2. Annotate Argument Essay assignment.
3. Group activity on Paul Krugman’s “Confronting Inequality”:
1. Read and summarize in 300 words Brandon King’s “The American Dream: Dead, Alive, or on Hold” (click on the link). Post the summary to Canvas Assignment link by Friday, March 29.
2. Everyone please start exploring your essay topic or research question/s. Remember your essay topic or research question/s should or could be on any issues, questions, debates or controversies associated with the idea of American Dream. Try to look for something you are interested in and want to research further. Be ready to share your tentative topic/research questions to the class on Wednesday.
3. Read Chapter 18: “Making a Proposal” (pp. 370-390) from Everyone’s An Author, and start thinking about your own research proposal for your argument essay project.

Week 11

April 1, Monday:

Cesar Chavez Day (No Class)

April 3, Wednesday:

1. We will unpack Brandon King’s article.
2. Your research: What did you find as the associated issues of “American Dream”?
3. We will read and discuss two sample argument essays from past semesters.
4. We will look at criteria for evaluating print and online sources.
5. We will discuss the components of research proposal (I will have handouts for you).
1. Please write a 250-word research essay proposal. (Proposal due to Canvas Assignment link by midnight Friday, April 5).
2. Read and Summarize in 300-500 words Chapter 13: “Arguing a Position: This is Where I Stand” (pp. 154-171) from Everyone’s An Author. Post Summary to Canvas Assignment link by midnight Friday, April 5.


Week 12

April 8, Monday:
1. We will share our research proposals in the class: claim/ thesis, sources, research methods etc.
2. We will look at various elements of argument.
3. We will also do narrowing the focus exercise.
4. Evaluation criteria distributed and explained
Homework: Start drafting the Introduction of your Argument essay


April 10, Wednesday: No Class–Data Collection: Conduct Interviews, Visit your Sites or Conduct Surveys to gather first-hand data sources for your essay.

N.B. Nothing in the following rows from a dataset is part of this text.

(** What [ParseCENCflags] makes of its arguments. *)
Lemma ParseCENCflags_Some scheme kidStr keyStr ivStr laURL drm kid u :
  ParseCENCflags scheme kidStr keyStr ivStr laURL = Ret (Some drm) ->
  UnpackKey kidStr = Ret kid -> NewUUIDFromString (hex_EncodeToString kid) = Ret u ->
  exists sid pssh key iv, NewUUIDFromString CommonSystemID = Ret sid /\
    drm = mkDRMInfo [mkContentProtection "1" [UUIDString u] scheme
                       (Some (mkDRMSystem (UUIDString sid) "" (Some (mkDRMService laURL "EME-1.0")) None None pssh))]
            (mkCENCInfo key iv) /\
    (if is_empty keyStr then key = u else UnpackKey keyStr = Ret key).
Proof.
  intros Hf Hk Hu. unfold ParseCENCflags in Hf. destruct (_ && _ && _); [done|]. destruct (is_empty laURL); [done|].
  rewrite Hk in Hf. cbn [owrap obind] in Hf. rewrite Hu in Hf. cbn [owrap obind] in Hf.
  destruct (_ && _); [done|]. destruct (_ && _); [done|]. destruct (hex_DecodeString ivStr) as [iv| |]; [|done..].
  destruct (_ && _); [done|]. unfold createClearKeyPssh in Hf. open_chain.
  eexists _, _, _, _. split; [eassumption|]. split; [reflexivity|].
  destruct (is_empty keyStr); [by simplify_out|by simplify_out].
Qed.

Context {W : Type} (env : forall X, subE J X -> W -> X * W) (c : Catalog).
Hypothesis same_catalog : forall w, fst (env _ GetCatalog w) = Some c.

Lemma runs_catalog {A : Type} w (k : Catalog -> prog (subE J) A) tr r w' :
  runs env (snd (env _ GetCatalog w)) (k c) tr r w' ->
  runs env w (gobind the_catalog k) (Obs GetCatalog (Some c) :: tr) r w'.
Proof.
  intros Hk. apply (runs_gobind _ _ _ _ [Obs GetCatalog (Some c)] (Ret c) (snd (env _ GetCatalog w))); [|exact Hk].
  unfold the_catalog. rewrite <- (same_catalog w) at 1. apply runs_do. rewrite same_catalog. apply runs_done.
Qed.

Lemma runs_wrap {A : Type} f args w (t : prog (subE J) A) tr o w' : runs env w t tr o w' ->
  runs env w (wrap f args t) tr (owrap f args o) w'.
Proof. intros Ht. unfold wrap. rewrite <- (app_nil_r tr). eapply runs_bind; [exact Ht|apply runs_done]. Qed.

Hypothesis served : forall url kids w, fst (env _ (HttpPost url kids) w) = inr (serve_clearkey "POST" (Ret kids)).

Lemma requestClearKey_served url kids w :
  exists w', runs env w (requestClearKey url kids) [Obs (HttpPost url kids) (inr (serve_clearkey "POST" (Ret kids)))]
    (Ret ((fun kid => mkKeyInfo "oct" kid kid) <$> kids)) w'.
Proof.
  eexists. unfold requestClearKey. rewrite <- (served url kids w). apply runs_do. rewrite served. apply runs_done.
Qed.

(** A license for the key ID [u] is the key [u]. *)
Lemma setClearKey_served refID u cp laurl w :
  find_protection refID (catContentProtections c) = cp -> RefID cp <> EmptyString -> DefaultKIDs cp = [UUIDString u] ->
  laURL_of cp = Ret laurl -> UnpackKey (UUIDString u) = Ret u -> Forall is_byte u ->
  exists tr w', runs env w (setClearKeyDecryptionKey refID) tr (Ret u) w' /\
    Obs (HttpPost laurl [RawURL_EncodeToString u]) (inr (serve_clearkey "POST" (Ret [RawURL_EncodeToString u]))) ∈ tr.
Proof.
  intros Hcp Hne Hkids Hla Hun Hb.
  destruct (requestClearKey_served laurl [RawURL_EncodeToString u] (snd (env _ GetCatalog w))) as [w' Hreq].
  eexists _, _. split.
  - unfold setClearKeyDecryptionKey. apply runs_catalog. rewrite Hcp, Hkids. cbn [unpack_kids]. rewrite Hun.
    cbn [owrap obind unpack_kids app]. apply runs_lift. cbn [andThen]. rewrite bool_decide_false by done.
    apply runs_lift. rewrite Hla. cbn [andThen]. eapply runs_gobind; [apply runs_wrap, Hreq|].
    cbn [owrap andThen fmap list_fmap single_key K]. rewrite RawURL_DecodeString_EncodeToString by done. apply runs_done.
  - right. by left.
Qed.
End Key.

(** C18. With the ECCP flags of the publisher, the subscriber of a protected
    track asks the announced license URL for the key of the announced key ID,
    and the license server answers the key ID itself: the subscriber decrypts
    with that key, which is the key the publisher encrypts with exactly when
    no key was given, or one that equals the key ID. *)
Theorem eccp_key_reaches_subscriber {J : Type} {M : Mp4Types} {FL : @FragLib M} {SM : @SubMp4 M FL} {DL : DrmLib}
    {W : Type} (env : forall X, subE J X -> W -> X * W) (w : W) (scheme kidStr keyStr ivStr laURL initData : string)
    (drm : DRMInfo) (kid u b b' k : bytes) (info : DecryptInfo) (c : Catalog) (track : Track) (cenc : CENC) :
  ParseCENCflags scheme kidStr keyStr ivStr laURL = Ret (Some drm) ->
  UnpackKey kidStr = Ret kid -> NewUUIDFromString (hex_EncodeToString kid) = Ret u -> Forall is_byte u ->
  UnpackKey (UUIDString u) = Ret u -> (forall s, NewUUIDFromString CommonSystemID = Ret s -> UUIDString s = CommonSystemID) ->
  catContentProtections c = ContentProtections drm -> trContentProtectionRefIDs track = RefID <$> ContentProtections drm ->
  DecodeString initData = Ret b -> DecryptInit b = Ret (b', k, info) ->
  (forall w, fst (env _ GetCatalog w) = Some c) ->
  (forall url kids w, fst (env _ (HttpPost url kids) w) = inr (serve_clearkey "POST" (Ret kids))) ->
  exists tr cenc' w', runs env w (decryptInit cenc track initData) tr (Ret (cenc', EncodeToString b')) w' /\
    Obs (HttpPost laURL [RawURL_EncodeToString u]) (inr (serve_clearkey "POST" (Ret [RawURL_EncodeToString u]))) ∈ tr /\
    cKey cenc' = u /\ cDecryptInfo cenc' !! trName track = Some info /\
    (cKey cenc' = cencKey (drmCenc drm) <-> keyStr = EmptyString \/ UnpackKey keyStr = Ret u).
Proof.
  intros Hf Hk Hu Hb Hun Hsys Hcat Hrefs Hdec Hinit Hget Hpost.
  destruct (ParseCENCflags_Some _ _ _ _ _ _ _ _ Hf Hk Hu) as (sid & pssh & key & iv & Hsid & -> & Hkey).
  specialize (Hsys _ Hsid). cbn [ContentProtections RefID fmap list_fmap drmCenc cencKey] in *.
  destruct (setClearKey_served env c Hget Hpost "1" u _ laURL (snd (env _ GetCatalog w)) eq_refl) as (tr & w' & Hset & Hin);
    try (rewrite Hcat; done); try done.
  eexists _, _, w'. split; [|split; [|split; [|split]]].
  - unfold decryptInit. rewrite Hdec, Hrefs. apply runs_lift. cbn [owrap andThen]. rewrite Hinit. apply runs_lift.
    cbn [owrap andThen clear_key_ref]. eapply runs_gobind.
    + apply runs_catalog; [done|]. rewrite Hcat. apply runs_lift. rewrite index_head.
      cbn [andThen cpDRMSystem SystemID clear_key_ref]. rewrite Hsys, (bool_decide_true (CommonSystemID = CommonSystemID)) by done. apply runs_done.
    + cbn [andThen]. rewrite bool_decide_false by done.
      eapply runs_gobind; [apply runs_wrap, Hset|]. cbn [owrap andThen]. apply runs_done.
  - apply elem_of_app. right. apply elem_of_app. by left.
  - done.
  - cbn. apply lookup_insert_eq.
  - cbn. unfold is_empty in Hkey. case_bool_decide as He; [subst; tauto|]. rewrite Hkey. naive_solver.
Qed.

(** The flags with a key ID, and no key. *)
Definition demo_drm : option DRMInfo :=
  match ParseCENCflags "cbcs" "39112233445566778899aabbccddeeff" "" "41112233445566778899aabbccddeeff" "http://localhost:8081/clearkey" with
  | Ret d => d
  | _ => None
  end.
Definition protections_of (d : option DRMInfo) : list ContentProtection := match d with Some d => ContentProtections d | None => [] end.
Definition protected_track : Track :=
  {| trName := "video_eccp"; trNamespace := ""; Packaging := "cmaf"; LocmafVersion := "";
     IsLive := true; TargetLatency := None; Role := "video"; Label := "";
     RenderGroup := None; AltGroup := None; InitRef := ""; Dependencies := [];
     Catalog.TemporalID := None; Catalog.SpatialID := None; trCodec := ""; Framerate := None;
     Timescale := None; Bitrate := None; Width := None; Height := None; SampleRate := None;
     ChannelConfig := ""; DisplayWidth := None; DisplayHeight := None; trLanguage := "";
     TrackDuration := None; EventType := ""; ParentName := "";
     trContentProtectionRefIDs := ["1"%string]; trAccessibility := [] |}.
Definition protected_catalog : Catalog := mkCatalog "draft-01" None false [] [protected_track] [] (protections_of demo_drm).
Definition demo_kid : bytes := [57; 17; 34; 51; 68; 85; 102; 119; 136; 153; 170; 187; 204; 221; 238; 255].

Lemma eccp_key_reaches_subscriber_witness :
  exists drm, demo_drm = Some drm /\
  exists tr cenc' w', runs (obliging protected_catalog) 0
      (decryptInit (SM := SubMp4Concrete) (mkCENC [] ∅ ∅) protected_track (EncodeToString [1; 9])) tr
      (Ret (cenc', EncodeToString [1; 9])) w' /\
    Obs (HttpPost "http://localhost:8081/clearkey" [RawURL_EncodeToString demo_kid])
      (inr (serve_clearkey "POST" (Ret [RawURL_EncodeToString demo_kid]))) ∈ tr /\
    cKey cenc' = demo_kid /\ cDecryptInfo cenc' !! "video_eccp"%string = Some tt /\
    (cKey cenc' = cencKey (drmCenc drm) <-> EmptyString = EmptyString \/ UnpackKey EmptyString = Ret demo_kid).
Proof.
  destruct demo_drm as [drm|] eqn:Hd; [|exfalso; vm_compute in Hd; discriminate Hd].
  exists drm. split; [reflexivity|].
  assert (ParseCENCflags "cbcs" "39112233445566778899aabbccddeeff" "" "41112233445566778899aabbccddeeff"
            "http://localhost:8081/clearkey" = Ret (Some drm)) as Hf.
  { rewrite <- Hd. vm_compute. reflexivity. }
  apply (eccp_key_reaches_subscriber (SM := SubMp4Concrete) (obliging protected_catalog) 0 "cbcs"
    "39112233445566778899aabbccddeeff" "" "41112233445566778899aabbccddeeff" "http://localhost:8081/clearkey"
    (EncodeToString [1; 9]) drm demo_kid demo_kid [1; 9] [1; 9] [1] tt protected_catalog protected_track (mkCENC [] ∅ ∅)).
  - exact Hf.
  - vm_compute. reflexivity.
  - vm_compute. reflexivity.
  - do 16 (apply Forall_cons; split; [unfold is_byte; lia|]). apply Forall_nil. exact I.
  - vm_compute. reflexivity.
  - intros s Hs. vm_compute in Hs. injection Hs as <-. vm_compute. reflexivity.
  - unfold protected_catalog. cbn [catContentProtections]. rewrite Hd. reflexivity.
  - assert (protections_of demo_drm = ContentProtections drm) as <- by (rewrite Hd; reflexivity). vm_compute. reflexivity.
  - vm_compute. reflexivity.
  - vm_compute. reflexivity.
  - reflexivity.
  - reflexivity.
Defined.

Homework: Based on data collected and sources found, draft first 4 pages of your essay.

Week 13
April 15, Monday
• Thesis Building Heuristic
• Small Group Peer Feedback on thesis and structure.
Homework: Complete a first draft of your argument essay and get ready for peer review on Monday.

April 17, Wednesday

Peer Review
Homework: Revise your draft based on the peer review.


Week 14

April 22, Monday

Start working on the portfolio. Read the portfolio requirements below and begin the revision process for Essay 1 and Essay 2.
Portfolio Requirements:
Your final portfolio should contain electronic copies of your three polished essays (Review Essay final draft, Rhetorical Analysis Essay final draft, and Argument Essay final draft) and a 2 double-spaced reflection on the entire semester–what you learned and how, what readings stood out, and what assignments and writing and research activities benefitted you the most. 
Homework: Write course reflection for the portfolio.


  April 24, Wednesday

Independent Work (No Class)–Revise your Essay 1 and Essay 2 for your portfolio.

Week 15
April 29, Monday

Revise your draft for Argument Essay and Finalize it.

May  1, Wednesday

Portfolio Workshop.

Homework: Read Bonus Chapter B: “Assembling a Portfolio” fromEveryone’s An Author online at, and use ideas to organize your portfolio.

Week 16

May 6, Monday

Put together portfolio. Write Course reflection.  Finalize your Argument Essay. 

May 8 , Wednesday

No Class: Your Portfolio is due in Canvas today. Your Argument Essay is also due to Canvas today.

Your final portfolio should contain electronic copies of your three polished essays (Review Essay final draft, Rhetorical Analysis Essay final draft, and Argument Essay final draft) and a 2 double-spaced reflection on the entire semester–what you learned and how, what readings stood out, and what assignments and writing and research activities benefitted you the most. Upload those pieces through Canvas link.